2019,10.10 建築/インテリア教員紹介

東急田園都市線の駒沢大学駅で下車して南に歩を進めると、そこには、駒沢オリンピック公園が広がっています。その南側は深沢で、当地の旧家であった三田家の屋敷跡にこの長屋門が残っています。長屋門とは、門の両側に部屋を設け、そこに大きな一つ屋根を架けたもので、江戸時代の武家屋敷の表門によく見られるほか、名主(庄屋)の家の門として造られました。

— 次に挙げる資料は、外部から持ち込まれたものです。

Definition imu_reset (port : Z) : M Z :=
  claim_port (port - 1) PROS_ERR (fun device =>
    ERROR_IMU_STILL_CALIBRATING port device PROS_ERR
      (extern (call_vexDeviceImuReset (device_info device)) (fun _ => tt) ;;;
       return_port (port - 1) 1)).

Definition imu_get_heading (port : Z) : M double :=
  claim_port (port - 1) PROS_ERR_F (fun device =>
    ERROR_IMU_STILL_CALIBRATING port device PROS_ERR_F
      (rtn <- extern (call_vexDeviceImuHeadingGet (device_info device))
                (fun s => vexDeviceImuHeadingGet s (device_info device)) ;;
       return_port (port - 1) rtn)).

Definition imu_get_degrees (port : Z) : M double :=
  claim_port (port - 1) PROS_ERR_F (fun device =>
    ERROR_IMU_STILL_CALIBRATING port device PROS_ERR_F
      (rtn <- extern (call_vexDeviceImuDegreesGet (device_info device))
                (fun s => vexDeviceImuDegreesGet s (device_info device)) ;;
       return_port (port - 1) rtn)).

Definition QUATERNION_ERR_INIT : quaternion_s_t double :=
  {| q_a := PROS_ERR_F; q_b := PROS_ERR_F; q_c := PROS_ERR_F; q_d := PROS_ERR_F |}.

Definition imu_get_quaternion (port : Z) : M (quaternion_s_t double) :=
  let rtn := QUATERNION_ERR_INIT in
  claim_port (port - 1) rtn (fun device =>
    ERROR_IMU_STILL_CALIBRATING port device rtn
      (rtn <- extern (call_vexDeviceImuQuaternionGet (device_info device))
                (fun s => vexDeviceImuQuaternionGet s (device_info device)) ;;
       return_port (port - 1) rtn)).

Definition ATTITUDE_ERR_INIT : attitude_s_t double :=
  {| pitch := PROS_ERR_F; roll := PROS_ERR_F; yaw := PROS_ERR_F |}.

Definition imu_get_attitude (port : Z) : M (attitude_s_t double) :=
  let rtn := ATTITUDE_ERR_INIT in
  claim_port (port - 1) rtn (fun device =>
    ERROR_IMU_STILL_CALIBRATING port device rtn
      (rtn <- extern (call_vexDeviceImuAttitudeGet (device_info device))
                (fun s => vexDeviceImuAttitudeGet s (device_info device)) ;;
       return_port (port - 1) rtn)).

Definition RAW_IMU_ERR_INIT : imu_s_t double :=
  {| raw_x := PROS_ERR_F; raw_y := PROS_ERR_F; raw_z := PROS_ERR_F; raw_w := PROS_ERR_F |}.

Definition imu_get_raw_gyro (port : Z) : M (imu_s_t double) :=
  let rtn := RAW_IMU_ERR_INIT in
  claim_port (port - 1) rtn (fun device =>
    ERROR_IMU_STILL_CALIBRATING port device rtn
      (rtn <- extern (call_vexDeviceImuRawGyroGet (device_info device))
                (fun s => vexDeviceImuRawGyroGet s (device_info device)) ;;
       return_port (port - 1) rtn)).

Definition imu_get_raw_accel (port : Z) : M (imu_s_t double) :=
  let rtn := RAW_IMU_ERR_INIT in
  claim_port (port - 1) rtn (fun device =>
    ERROR_IMU_STILL_CALIBRATING port device rtn
      (rtn <- extern (call_vexDeviceImuRawAccelGet (device_info device))
                (fun s => vexDeviceImuRawAccelGet s (device_info device)) ;;
       return_port (port - 1) rtn)).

三田家長屋門の建築年は、明治40(1907)年頃と伝えられます。桟瓦葺きの寄棟造りで、間口方向は約6.4間(11.6m)、奥行は約2.5間(4.6m)あります。建物中央の後退した箇所が入り口で、そこに観音開き戸を設けています。両側の壁の下部は押縁下見板で、その上は白漆喰仕上げです。室内は2層で、納屋として使用していたと思われます。

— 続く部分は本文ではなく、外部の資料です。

(** C3, as the code has it. Dispatch is by substring containment on the
    [type] string, tried in the order Load, Execute, GetInfo: a type that
    contains "LoadCommand" runs the Load handler; one that contains
    "ExecuteCommand" and not "LoadCommand" runs the Execute handler; one
    that contains "GetInfoCommand" and neither of the other two runs the
    GetInfo handler; any other type string runs no handler and produces no
    diagnostic: the turn consists of the read and the marker, and leaves
    the table and the world as they were. *)
Theorem dispatch_by_containment items ty st :
  json_get "type" items = PStr ty ->
  (str_contains "LoadCommand" ty = true ->
   dispatch items st = handle_load items st)
  /\ (str_contains "LoadCommand" ty = false ->
      str_contains "ExecuteCommand" ty = true ->
      dispatch items st = execute_code (json_get "code" items) st)
  /\ (str_contains "LoadCommand" ty = false ->
      str_contains "ExecuteCommand" ty = false ->
      str_contains "GetInfoCommand" ty = true ->
      dispatch items st = handle_get_info items st)
  /\ (str_contains "LoadCommand" ty = false ->
      str_contains "ExecuteCommand" ty = false ->
      str_contains "GetInfoCommand" ty = false ->
      dispatch items st = (Normal tt, st)
      /\ forall line, json_loads line = Normal (PDict items) ->
           process_line line st =
           (Normal tt,
            mkState (dataframes st) (trace st ++ [ReadLine line; sentinel_event]) (world st))).
Proof.
  intros Hty. split; [|split; [|split]].
  - intros H. now rewrite (dispatch_string _ _ _ Hty), H.
  - intros H1 H2. now rewrite (dispatch_string _ _ _ Hty), H1, H2.
  - intros H1 H2 H3. now rewrite (dispatch_string _ _ _ Hty), H1, H2, H3.
  - intros H1 H2 H3. split.
    + now rewrite (dispatch_string _ _ _ Hty), H1, H2, H3.
    + intros line Hdec.
      rewrite (process_line_normal line st
                 (mkState (dataframes st) (trace st ++ [ReadLine line]) (world st))).
      * cbn. now rewrite <- app_assoc.
      * unfold try_except. rewrite (decode_and_dispatch_object _ _ _ Hdec).
        rewrite (dispatch_string _ _ _ Hty), H1, H2, H3. reflexivity.
Qed.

見所は軒裏です。外壁の上部に一定間隔で突出した部材があり、これを腕木と言います。腕木の先には長い桁が渡され、この桁の上に垂木が載ります。こうすることで、軒の出の深い屋根を造ることができるのです。武家屋敷の長屋門と比べれば、豪壮さはありませんが、素朴で力強い味わいがあります。世田谷区において現地にそのまま残る長屋門は少ないため、明治時代の旧家の威風を伝える貴重な遺構です。

なお、この作品では建物の軒裏の2面が見える視点を選んでいますが、写真ではこのアングルでの撮影はできません。建物全体を写そうとすれば、その前に欅の大木が立ちはだかっているからです。